The Sandbaggers was created by Ian Mackintosh, a Scottish former naval officer turned television writer, who had previously achieved success with the acclaimed BBC television series Warship. He wrote all the episodes of the first two series of The Sandbaggers, but in July 1979, during the shooting of the third series, he and his girlfriend—a British Airways stewardess—were declared lost at sea after their single-engined aircraft went missing over the Pacific Ocean near Alaska, following a radioed call for help. Some of the details surrounding their disappearance have caused speculation about what actually occurred, including their stop at an abandoned United States Air Force base and the fact that the plane happened to crash in the one small area that was not covered by either U.S. or Soviet radar.

Mackintosh disappeared after he had written just four of the scripts for the third series, so other writers were called in to bring the episode count up to seven. The Sandbaggers ends on an unresolved cliffhanger because the producers decided that no one else could write the series as well as Mackintosh had and chose not to continue it in his absence. Ray Lonnen, who played Sandbagger Willie Caine, indicated in correspondence with fans that there were plans for a follow-up season in which his character, using a wheelchair, had taken over Burnside's role as Director of Special Operations.
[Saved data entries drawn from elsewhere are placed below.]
Lemma parity_check_syndrome w : gps_word_parityCheck w = (syndrome w =? 0).
Proof.
  unfold gps_word_parityCheck, syndrome. apply eq_true_iff_eq. rewrite !Z.eqb_eq.
  symmetry. apply Z.lxor_eq_0_iff.
Qed.

Lemma additive_groups : additive parity_groups.
Proof. unfold parity_groups. cbv zeta. auto 20 with gf2. Qed.

Lemma additive_fold : additive fold_parity.
Proof. unfold fold_parity. auto 20 with gf2. Qed.

Lemma additive_syndrome : additive syndrome.
Proof.
  unfold syndrome. apply additive_lxor; [|auto with gf2].
  exact (additive_comp _ _ additive_fold additive_groups).
Qed.

(** The errors of the equations as a number: equation [k] at bit [5 - k]. *)
Definition equations_syndrome (w : Z) : Z :=
  lxor_all (map (fun k => if equation_error w k then 2 ^ (5 - Z.of_nat k) else 0) (seq 0 6)).

Lemma additive_xor_all (fs : list (Z -> bool)) :
  Forall additive_bit fs -> additive_bit (fun w => xor_all (map (fun f => f w) fs)).
Proof.
  induction 1 as [|f fs Hf _ IH]; [intros a b; reflexivity|].
  exact (additive_bit_xorb _ _ Hf IH).
Qed.

Lemma additive_gps_bit i : additive_bit (fun w => gps_bit w i).
Proof. intros a b. apply Z.lxor_spec. Qed.

Lemma additive_error k : additive_bit (fun w => equation_error w k).
Proof.
  apply additive_bit_xorb; [apply additive_gps_bit|].
  intros a b. pose proof (additive_xor_all (map (fun i w => gps_bit w i) (equation k))) as H.
  assert (Forall additive_bit (map (fun i w => gps_bit w i) (equation k))) as Hf.
  { apply List.Forall_forall. intros f Hf. apply in_map_iff in Hf as (i & <- & _).
    apply additive_gps_bit. }
  specialize (H Hf a b). cbv beta in H. rewrite !map_map in H. exact H.
Qed.

Lemma additive_if c (f : Z -> bool) : additive_bit f -> additive (fun w => if f w then c else 0).
Proof.
  intros Hf a b. rewrite (Hf a b). destruct (f a), (f b); cbn;
    now rewrite ?Z.lxor_nilpotent, ?Z.lxor_0_r, ?Z.lxor_0_l.
Qed.

Lemma additive_equations : additive equations_syndrome.
Proof.
  unfold equations_syndrome. cbn [map seq lxor_all foldr].
  repeat (apply additive_lxor; [apply additive_if, additive_error|]). intros a b. reflexivity.
Qed.

Lemma syndrome_equations w : 0 <= w < 2 ^ 32 -> syndrome w = equations_syndrome w.
Proof.
  apply (additive_ext syndrome equations_syndrome 32 additive_syndrome additive_equations).
  intros i Hi. apply Z.eqb_eq.
  assert (forallb (fun i => syndrome (2 ^ i) =? equations_syndrome (2 ^ i)) (map Z.of_nat (seq 0 32))
          = true) as H by (vm_compute; reflexivity).
  rewrite forallb_forall in H. apply H. apply in_map_iff. exists (Z.to_nat i).
  split; [lia|]. apply in_seq. lia.
Qed.

Lemma parity_check_equations w : 0 <= w < 2 ^ 32 -> gps_word_parityCheck w = equations_hold w.
Proof.
  intros Hw. rewrite parity_check_syndrome, syndrome_equations by exact Hw.
  unfold equations_syndrome, equations_hold. cbn [seq map forallb].
  destruct (equation_error w 0), (equation_error w 1), (equation_error w 2),
    (equation_error w 3), (equation_error w 4), (equation_error w 5); reflexivity.
Qed.

(** ** The distance of the code

    A received word with the two last bits of the word ahead, before the data
    bits are inverted. *)

Definition uninvert (w : Z) : Z :=
  if Z.land w 0x40000000 =? 0 then w else Z.lxor w 0x3FFFFFC0.

Definition raw_window (prev word : Z) : Z :=
  let word := if Z.land prev 1 =? 0 then word else Z.lor word 0x40000000 in
  if Z.land prev 2 =? 0 then word else Z.lor word 0x80000000.

Lemma extend_word_window prev word : extend_word prev word = uninvert (raw_window prev word).
Proof. reflexivity. Qed.

Lemma land_pow2_test w k : 0 <= k -> (Z.land w (2 ^ k) =? 0) = negb (Z.testbit w k).
Proof.
  intros Hk. destruct (Z.testbit w k) eqn:E.
  - apply Z.eqb_neq. intros H. apply (f_equal (fun z => Z.testbit z k)) in H.
    now rewrite Z.land_spec, E, Z.pow2_bits_true, Z.bits_0 in H by lia.
  - apply Z.eqb_eq, Z.bits_inj'. intros n Hn. rewrite Z.land_spec, Z.bits_0, Z.pow2_bits_eqb by lia.
    destruct (Z.eqb_spec k n) as [<-|]; [now rewrite E|apply andb_false_r].
Qed.

(** [uninvert] is linear: the mask is added when bit 30 is set. *)
Lemma uninvert_testbit w : uninvert w = Z.lxor w (if Z.testbit w 30 then 0x3FFFFFC0 else 0).
Proof.
  unfold uninvert. replace 0x40000000 with (2 ^ 30) by reflexivity.
  rewrite land_pow2_test by lia.
  destruct (Z.testbit w 30); cbn [negb]; [reflexivity|now rewrite Z.lxor_0_r].
Qed.

Lemma additive_uninvert : additive uninvert.
Proof.
  intros a b. rewrite !uninvert_testbit.
  apply (additive_lxor (fun w => w) (fun w => if Z.testbit w 30 then 0x3FFFFFC0 else 0));
    [apply additive_id|]. apply (additive_if _ (fun w => Z.testbit w 30)).
  apply additive_testbit, additive_id.
Qed.

Definition raw_syndrome (w : Z) : Z := syndrome (uninvert w).

Lemma additive_raw : additive raw_syndrome.
Proof. exact (additive_comp _ _ additive_syndrome additive_uninvert). Qed.

(** The syndromes of one, two and three wrong bits. *)
Definition columns : list Z := map (fun i => raw_syndrome (2 ^ Z.of_nat i)) (seq 0 32).

Definition columns_apart : bool :=
  forallb (fun i =>
    let a := vget 0 columns i in
    negb (a =? 0) &&
    forallb (fun j =>
      let b := Z.lxor a (vget 0 columns j) in
      (i =? j) || negb (b =? 0) &&
      forallb (fun k => (i =? k) || (j =? k) || negb (Z.lxor b (vget 0 columns k) =? 0))
        (seqZ 0 32)) (seqZ 0 32)) (seqZ 0 32).

Lemma columns_are_apart : columns_apart = true.
Proof. vm_compute. reflexivity. Qed.

Lemma column_is i : 0 <= i < 32 -> vget 0 columns i = raw_syndrome (2 ^ i).
Proof.
  intros Hi. unfold vget. destruct (Z.ltb_spec i 0); [lia|]. unfold columns.
  erewrite nth_indep by (rewrite length_map, length_seq; lia).
  rewrite (map_nth (fun i => raw_syndrome (2 ^ Z.of_nat i)) (seq 0 32) 0%nat).
  rewrite seq_nth by lia. f_equal. f_equal. lia.
Qed.

(** A wrong window with up to three wrong bits has a syndrome of its own. *)
Lemma few_bits_syndrome e : 0 < e < 2 ^ 32 -> (length (set_bits 32 e) <= 3)%nat -> raw_syndrome e <> 0.
Proof.
  intros He Hl. pose proof (set_bits_in 32 e) as Hin. pose proof (set_bits_nodup 32 e) as Hnd.
  rewrite (additive_bits raw_syndrome 32 e additive_raw) by (cbn; lia).
  pose proof (set_bits_sum 32 e) as Hsum. rewrite Z.mod_small in Hsum by (cbn; lia).
  pose proof columns_are_apart as Ha. unfold columns_apart in Ha. rewrite forallb_forall in Ha.
  destruct (set_bits 32 e) as [|i [|j [|k [|? ?]]]]; cbn [length] in Hl; try lia; [cbn in Hsum; lia| | |];
    cbn [map lxor_all foldr]; rewrite Z.lxor_0_r;
    specialize (Ha i ltac:(apply list_elem_of_In, elem_of_seqZ; apply (Hin i); now left));
    apply andb_true_iff in Ha as [Hi Ha]; rewrite column_is in Hi, Ha by (apply (Hin i); now left).
  - now apply negb_true_iff, Z.eqb_neq in Hi.
  - rewrite forallb_forall in Ha.
    specialize (Ha j ltac:(apply list_elem_of_In, elem_of_seqZ; apply (Hin j); right; now left)).
    rewrite column_is in Ha by (apply (Hin j); right; now left).
    apply orb_true_iff in Ha as [Ha|Ha].
    + apply Z.eqb_eq in Ha as ->. inversion Hnd as [|? ? Hx]. destruct Hx. now left.
    + apply andb_true_iff in Ha as [Ha _]. now apply negb_true_iff, Z.eqb_neq in Ha.
  - rewrite forallb_forall in Ha.
    specialize (Ha j ltac:(apply list_elem_of_In, elem_of_seqZ; apply (Hin j); right; now left)).
    rewrite column_is in Ha by (apply (Hin j); right; now left).
    inversion Hnd as [|? ? Hx Hnd' E]; subst. inversion Hnd' as [|? ? Hy Hnd'' E]; subst.
    apply orb_true_iff in Ha as [Ha|Ha].
    { apply Z.eqb_eq in Ha as ->. destruct Hx. now left. }
    apply andb_true_iff in Ha as [_ Ha]. rewrite forallb_forall in Ha.
    specialize (Ha k ltac:(apply list_elem_of_In, elem_of_seqZ; apply (Hin k); do 2 right; now left)).
    rewrite column_is in Ha by (apply (Hin k); do 2 right; now left).
    apply orb_true_iff in Ha as [Ha|Ha].
    { apply orb_true_iff in Ha as [Ha|Ha]; apply Z.eqb_eq in Ha as ->;
        [destruct Hx; right; now left|destruct Hy; now left]. }
    apply negb_true_iff, Z.eqb_neq in Ha. now rewrite Z.lxor_assoc in Ha.
Qed.

Lemma raw_check prev word : gps_word_parityCheck (extend_word prev word) =
  (raw_syndrome (raw_window prev word) =? 0).
Proof. rewrite parity_check_syndrome, extend_word_window. unfold raw_syndrome. reflexivity. Qed.

(** Two windows that pass the check are the same or differ in four bits. *)
Lemma windows_distance a b : 0 <= a < 2 ^ 32 -> 0 <= b < 2 ^ 32 ->
  raw_syndrome a = 0 -> raw_syndrome b = 0 -> a <> b -> (4 <= length (set_bits 32 (Z.lxor a b)))%nat.
Proof.
  intros Ha Hb Sa Sb Hne.
  destruct (le_lt_dec 4 (length (set_bits 32 (Z.lxor a b)))) as [|Hl]; [assumption|].
  exfalso. assert (0 <= Z.lxor a b < 2 ^ 32) as He.
  { split; [apply Z.lxor_nonneg; lia|].
    destruct (Z.eq_dec (Z.lxor a b) 0) as [->|Hn]; [lia|].
    assert (0 <= Z.lxor a b) by (apply Z.lxor_nonneg; lia).
    apply Z.log2_lt_pow2; [lia|].
    destruct (Z.eq_dec a 0) as [->|]; [rewrite Z.lxor_0_l in *; apply Z.log2_lt_pow2; lia|].
    destruct (Z.eq_dec b 0) as [->|]; [rewrite Z.lxor_0_r in *; apply Z.log2_lt_pow2; lia|].
    pose proof (Z.log2_lxor a b ltac:(lia) ltac:(lia)).
    assert (Z.log2 a < 32) by (apply Z.log2_lt_pow2; lia).
    assert (Z.log2 b < 32) by (apply Z.log2_lt_pow2; lia). lia. }
  assert (Z.lxor a b <> 0) by (rewrite Z.lxor_eq_0_iff; exact Hne).
  apply (few_bits_syndrome (Z.lxor a b)); [lia|lia|].
  rewrite (additive_raw a b), Sa, Sb. reflexivity.
Qed.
Because of the atmosphere of authenticity that the scripts evoked and the liberal use of "spook" jargon, there has been speculation that Mackintosh might have been a former operative of SIS or had, at least, contact with the espionage community. This has extended to speculation that his disappearance was no accident or had to do with a secret mission he was undertaking. There is a possibility that Mackintosh may have been involved in intelligence operations during his time in the Royal Navy, but no conclusive evidence has surfaced. When asked, Mackintosh himself was always coy about whether he had been a spy. It is possible that this information prompted the thriller writer Desmond Bagley to mention Mackintosh as an intelligence agent in his novel The Freedom Trap.

Whether or not Mackintosh had any experience in the world of espionage, the organisational structure of SIS depicted in The Sandbaggers is probably closer to that of the CIA than that of the SIS. There is no formal section of the SIS known as the Special Operations Section, as far as is publicly known, and there is no intelligence unit known as the Sandbaggers. However, the departures from accuracy in the show may have been deliberate, in order to avoid problems with the SIS under the Official Secrets Act. Ray Lonnen mentioned in an interview that one episode in the second series was vetoed because it dealt with sensitive information, which explains why the second series has only six episodes.
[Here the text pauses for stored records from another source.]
(** Within a word the bits are shifted in; the last shift leaves a zero. *)
Lemma collect_part flag_invert h acc s :
  GPS_frame_4bytes s = 2 * bin_value acc -> frame_bit_index s = Z.of_nat (length acc) ->
  (length acc + length h < 30)%nat ->
  collect_words flag_invert h s =
    Returns (s <| GPS_frame_4bytes := 2 * bin_value (acc ++ map (symbol_bit flag_invert) h) |>
               <| frame_bit_index := Z.of_nat (length acc + length h) |>).
Proof.
  revert acc s. induction h as [|x h IH]; intros acc s Hw Hi Hl.
  - cbn [map collect_words]. rewrite app_nil_r, Nat.add_0_r, <- Hw, <- Hi. now destruct s.
  - cbn [collect_words length] in *.
    pose proof (bin_value_range (acc ++ [symbol_bit flag_invert x])) as Hr.
    rewrite length_app in Hr. cbn [length] in Hr.
    assert (2 ^ Z.of_nat (length acc + 1) <= 2 ^ 29) by (apply Z.pow_le_mono_r; lia).
    assert (add_symbol flag_invert s x = Returns
      (s <| GPS_frame_4bytes := 2 * bin_value (acc ++ [symbol_bit flag_invert x]) |>
         <| frame_bit_index := Z.of_nat (length (acc ++ [symbol_bit flag_invert x])) |>)) as ->.
    { unfold add_symbol. rewrite bin_value_snoc in *. rewrite length_app. cbn [length].
      destruct (symbol_bit flag_invert x); cbn [Z.b2z] in *; cbn; rewrite Hi;
        (destruct (Z.eqb_spec (Z.succ (Z.of_nat (length acc))) 30); [lia|]);
        f_equal; unfold update; cbn -[Z.mul Z.pow]; rewrite Hw; f_equal; try lia;
        rewrite ?(wrap_small 32 (2 * bin_value acc + 1)) by lia;
        rewrite Z.shiftl_mul_pow2, wrap_small by lia; lia. }
    cbn [outcome_bind]. rewrite (IH (acc ++ [symbol_bit flag_invert x])).
    + rewrite <- app_assoc, length_app. cbn [app length]. now rewrite <- Nat.add_assoc.
    + reflexivity.
    + reflexivity.
    + rewrite length_app. cbn. lia.
Qed.

(** At the start of a word. *)
Definition at_word (s : frame_state) : Prop := GPS_frame_4bytes s = 0 /\ frame_bit_index s = 0.

Definition store_word (w : Z) (s : frame_state) : frame_state := {|
  GPS_frame_4bytes := 0;
  frame_bit_index := 0;
  word_index := word_index s + 1;
  prev_GPS_frame_4bytes := w;
  subframe_synchro_confirmation := subframe_synchro_confirmation s && gps_word_parityCheck w;
  subframe := vset (subframe s) (word_index s) w |}.

Lemma collect_word flag_invert h s : at_word s -> length h = 30%nat -> 0 <= word_index s < 10 ->
  collect_words flag_invert h s = Returns (store_word
    (extend_word (prev_GPS_frame_4bytes s) (bin_value (map (symbol_bit flag_invert) h))) s).
Proof.
  intros [H0 Hi] Hl Hw.
  destruct (exists_last (l := h)) as (h' & x & ->); [now intros ->|].
  rewrite length_app in Hl. cbn in Hl. rewrite collect_app.
  rewrite (collect_part flag_invert h' []) by (cbn; lia || exact H0 || exact Hi).
  cbn [app outcome_bind collect_words]. rewrite map_app. cbn [map].
  set (bits := map (symbol_bit flag_invert) h').
  assert (length bits = 29%nat) as Hb by (unfold bits; rewrite length_map; lia).
  pose proof (bin_value_range (bits ++ [symbol_bit flag_invert x])) as Hr.
  rewrite length_app, Hb in Hr. rewrite bin_value_snoc in *. cbn in Hr.
  unfold add_symbol, end_of_word, store_word.
  replace (length [] + length h')%nat with 29%nat by (cbn; lia).
  destruct (symbol_bit flag_invert x); cbn -[extend_word gps_word_parityCheck vset bin_value] in *.
  - rewrite wrap_small by lia. destruct (Z.leb_spec ((word_index s + 1) * GPS_WORD_LENGTH) GPS_SUBFRAME_LENGTH);
      [reflexivity|unfold GPS_WORD_LENGTH, GPS_SUBFRAME_LENGTH in *; lia].
  - rewrite Z.add_0_r. destruct (Z.leb_spec ((word_index s + 1) * GPS_WORD_LENGTH) GPS_SUBFRAME_LENGTH);
      [reflexivity|unfold GPS_WORD_LENGTH, GPS_SUBFRAME_LENGTH in *; lia].
Qed.

(** All the words of a history. *)
Definition store_words (ws : list Z) (s : frame_state) : frame_state :=
  foldl (fun s w => store_word w s) s ws.

Lemma collect_chunks flag_invert hs s : at_word s -> Forall (fun h => length h = 30%nat) hs ->
  0 <= word_index s -> word_index s + Z.of_nat (length hs) <= 10 ->
  collect_words flag_invert (concat hs) s = Returns (store_words
    (words_of (prev_GPS_frame_4bytes s) (map (map (symbol_bit flag_invert)) hs)) s).
Proof.
  intros Hs Hhs. revert s Hs. induction Hhs as [|h hs Hh _ IH]; intros s Hs H0 Hn; [reflexivity|].
  cbn [concat length map words_of] in *. rewrite collect_app, collect_word by (assumption || lia).
  cbn [outcome_bind]. rewrite IH; [reflexivity| | |]; cbn [store_word word_index];
    [split; reflexivity|lia|lia].
Qed.

Lemma last_cons_default {A} (ws : list A) w d : List.last (w :: ws) d = List.last ws w.
Proof.
  revert w d. induction ws as [|a ws IH]; intros w d; [reflexivity|].
  transitivity (List.last (a :: ws) d); [reflexivity|]. now rewrite !IH.
Qed.

Lemma store_words_spec ws s : 0 <= word_index s -> at_word s ->
  let s' := store_words ws s in
  prev_GPS_frame_4bytes s' = List.last ws (prev_GPS_frame_4bytes s) /\
  subframe_synchro_confirmation s' =
    subframe_synchro_confirmation s && forallb gps_word_parityCheck ws /\
  length (subframe s') = length (subframe s) /\
  forall i, 0 <= i -> word_index s + Z.of_nat (length ws) <= Z.of_nat (length (subframe s)) ->
    vget 0 (subframe s') i =
      if (word_index s <=? i) && (i <? word_index s + Z.of_nat (length ws))
      then vget 0 ws (i - word_index s) else vget 0 (subframe s) i.
Proof.
  cbv zeta. revert s. induction ws as [|w ws IH]; intros s H0 Hs.
  { cbn. rewrite andb_true_r. split; [reflexivity|split; [reflexivity|split; [reflexivity|]]].
    intros i Hi _. destruct (Z.leb_spec (word_index s) i), (Z.ltb_spec i (word_index s + Z.of_nat 0));
      try reflexivity; lia. }
  cbn [store_words foldl]. fold (store_words ws (store_word w s)).
  destruct (IH (store_word w s)) as (E1 & E2 & E3 & E4); [cbn; lia|split; reflexivity|].
  rewrite E1, E2, E3. cbn [store_word prev_GPS_frame_4bytes subframe_synchro_confirmation subframe word_index] in *.
  rewrite length_vset in *. split; [|split; [|split]].
  - symmetry. apply last_cons_default.
  - cbn [forallb]. now rewrite andb_assoc.
  - reflexivity.
  - intros i Hi Hn. cbn [length] in Hn. rewrite E4 by lia. cbn [length].
    destruct (Z.eq_dec i (word_index s)) as [->|Hne].
    + destruct (Z.leb_spec (word_index s + 1) (word_index s)); [lia|]. cbn [andb].
      rewrite vget_vset_eq by (unfold in_range; lia). rewrite Z.leb_refl.
      destruct (Z.ltb_spec (word_index s) (word_index s + Z.of_nat (S (length ws)))); [|lia].
      cbn [andb]. now rewrite Z.sub_diag.
    + rewrite vget_vset_ne by lia.
      destruct (Z.leb_spec (word_index s + 1) i), (Z.leb_spec (word_index s) i); try lia; cbn [andb]; [|reflexivity].
      destruct (Z.ltb_spec i (word_index s + 1 + Z.of_nat (length ws))),
        (Z.ltb_spec i (word_index s + Z.of_nat (S (length ws)))); try lia.
      unfold vget. destruct (Z.ltb_spec (i - (word_index s + 1)) 0), (Z.ltb_spec (i - word_index s) 0); try lia.
      replace (Z.to_nat (i - word_index s)) with (S (Z.to_nat (i - (word_index s + 1)))) by lia.
      reflexivity.
Qed.

(** The ten chunks of a history of 300 symbols. *)
Definition frame_chunks {A} (l : list A) : list (list A) :=
  map (fun k => take 30 (drop (30 * k) l)) (seq 0 10).

Lemma frame_chunks_concat {A} (l : list A) : length l = 300%nat -> concat (frame_chunks l) = l.
Proof.
  intros Hl. unfold frame_chunks. rewrite concat_chunks. apply take_ge. lia.
Qed.

Lemma frame_chunks_length {A} (l : list A) : length l = 300%nat ->
  Forall (fun h => length h = 30%nat) (frame_chunks l).
Proof.
  intros Hl. apply Forall_map, Forall_seq. intros k Hk. rewrite length_take, length_drop. lia.
Qed.

Lemma map_frame_chunks {A B} (f : A -> B) l : map (map f) (frame_chunks l) = frame_chunks (map f l).
Proof.
  unfold frame_chunks. rewrite map_map. apply map_ext. intros k.
  now rewrite skipn_map, firstn_map.
Qed.

(** The words of the history. *)
Definition history_words (flag_invert : bool) (d : gps_tlm) : list Z :=
  words_of (d_prev_GPS_frame_4bytes d)
    (frame_chunks (map (symbol_bit flag_invert) (d_symbol_history d))).

Lemma history_words_length flag_invert d : length (history_words flag_invert d) = 10%nat.
Proof. unfold history_words. now rewrite length_words_of. Qed.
Production and story style

Most exterior filming was done in the city of Leeds and the surrounding Yorkshire countryside. Additional exterior scenes were filmed in London, Belgium and Malta. Interior studio scenes were shot on videotape.

The series is grim, though laced with black humour, depicting the high emotional toll taken on espionage professionals who operate in a world of moral ambiguity. The Sandbaggers undercuts many of the accepted conventions of the spy thriller genre: in direct contrast to the "girls, guns, and gadgets" motif established by the James Bond films of the 1960s and 70s, The Sandbaggers features ordinary people in an extraordinary line of work. There are very few action sequences, and the equipment available to the operatives is standard and often outdated. Neil Burnside is a harried spymaster who doesn't drink; Willie Caine is a secret agent who abhors guns and violence, and is paid a basic civil servant's salary. On a number of occasions, the characters explicitly disparage the fictitious world of James Bond and the romanticized view of intelligence work shared by amateurs and outsiders.
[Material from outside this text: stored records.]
(* ===== verification/GpsEncode.v ===== *)
(** * GpsEncode: a GPS subframe as IS-GPS-200 transmits it, and its decoding

    The reference encoder: the data bits of a subframe, the parity of its words
    and the values of its fields.  The block (GpsTlm) accepts what the encoder
    makes, in either polarity, and the message decoder (GpsMessage) reads the
    fields back. *)

From S2P Require Import Prelude Cstring BinString Float64 InavTables InavWords InavReaders GpsTables GpsMessage GpsTlm GpsParity FieldLayout GpsFrames.
From stdpp Require Import list.
From Stdlib Require Import ZArith Lia.
Local Open Scope Z_scope.
Local Open Scope cxx_scope.

(** ** Words *)

(** The bits on the right-hand sides of the equations. *)
Definition source_bit (D29 D30 : bool) (data : list bool) (i : Z) : bool :=
  if i =? -1 then D29 else if i =? 0 then D30 else vget false data (i - 1).

Definition parity_bits (D29 D30 : bool) (data : list bool) : list bool :=
  map (fun e => xor_all (map (source_bit D29 D30 data) e)) parity_equations.

(** The 24 data bits, inverted when the last bit of the word ahead is set, and
    the six parity bits. *)
Definition encode_word (D29 D30 : bool) (data : list bool) : list bool :=
  map (xorb D30) data ++ parity_bits D29 D30 data.

Fixpoint encode_words (D29 D30 : bool) (datas : list (list bool)) : list (list bool) :=
  match datas with
  | [] => []
  | data :: datas =>
      let c := encode_word D29 D30 data in
      c :: encode_words (vget false c 28) (vget false c 29) datas
  end.

Definition is_data (data : list bool) : Prop := length data = 24%nat.

Lemma encode_word_length D29 D30 data : is_data data -> is_word (encode_word D29 D30 data).
Proof. intros H. unfold is_word, encode_word, is_data in *. rewrite length_app, length_map, H. reflexivity. Qed.

Lemma encode_words_length D29 D30 datas : length (encode_words D29 D30 datas) = length datas.
Proof.
  revert D29 D30. induction datas as [|data datas IH]; intros D29 D30; [reflexivity|].
  cbn [encode_words length]. now rewrite IH.
Qed.

Lemma encode_words_are_words D29 D30 datas : Forall is_data datas ->
  Forall is_word (encode_words D29 D30 datas).
Proof.
  intros H. revert D29 D30. induction H as [|data datas Hd _ IH]; intros D29 D30; constructor; [|apply IH].
  now apply encode_word_length.
Qed.

(** The bits of a numeral, by position. *)
Lemma testbit_vget l i : 0 <= i < Z.of_nat (length l) ->
  Z.testbit (bin_value l) i = vget false l (Z.of_nat (length l) - 1 - i).
Proof.
  intros Hi. rewrite <- (to_bin_bin_value l) at 2. rewrite vget_to_bin by lia. f_equal. lia.
Qed.

Lemma lxor_bin_value a b : length a = length b ->
  Z.lxor (bin_value a) (bin_value b) = bin_value (zip_with xorb a b).
Proof.
  revert b. induction a as [|x a IH]; intros [|y b] Hl; cbn in Hl; try discriminate; [reflexivity|].
  injection Hl as Hl. apply Z.bits_inj'. intros i Hi. cbn [zip_with].
  rewrite Z.lxor_spec, !testbit_bin_value by lia. rewrite length_zip_with, <- Hl, Nat.min_id.
  destruct (Z.eqb_spec i (Z.of_nat (length a))) as [E|E]; [reflexivity|].
  now rewrite <- Z.lxor_spec, IH.
Qed.

(** The decoded word: the two bits ahead, the data and the parity. *)
Definition decoded_bits (D29 D30 : bool) (data : list bool) : list bool :=
  D29 :: D30 :: data ++ parity_bits D29 D30 data.

Lemma decoded_length D29 D30 data : is_data data -> length (decoded_bits D29 D30 data) = 32%nat.
Proof. intros H. unfold decoded_bits, is_data in *. cbn [length]. rewrite length_app, H. reflexivity. Qed.

Lemma xor_data D30 data n : length data = n ->
  zip_with xorb (map (xorb D30) data) (replicate n D30) = data.
Proof.
  intros <-. induction data as [|x data IH]; [reflexivity|]. cbn. rewrite IH. f_equal. destruct D30, x; reflexivity.
Qed.

Lemma xor_zeros l n : length l = n -> zip_with xorb l (replicate n false) = l.
Proof. intros <-. induction l as [|x l IH]; [reflexivity|]. cbn. rewrite IH. f_equal. apply xorb_false_r. Qed.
The plots are complex, multi-layered, and unpredictable: regular characters are killed off abruptly, and surprise twists abound. The dialogue is intelligent and frequently witty. The Sandbaggers consists mostly of conversation: in a typical episode, Burnside moves from office to office speaking (and arguing) with his colleagues in Whitehall and in the intelligence community. These are interspersed with scenes of the Sandbaggers operating in the field, or of the "Ops Room", where missions are coordinated and controlled.

Theme music
The title theme music, composed by jazz pianist Roy Budd, establishes its rhythmic undertone with the cimbalom, an instrument often associated with spy thrillers (John Barry, for example, used the cimbalom in his scores for The Ipcress File and The Quiller Memorandum). From series 2 onwards, the theme contains an additional organ playing the same melody line. This version (or 'mix') was also used in the opening titles of episode 2 and episode 7 of series 1).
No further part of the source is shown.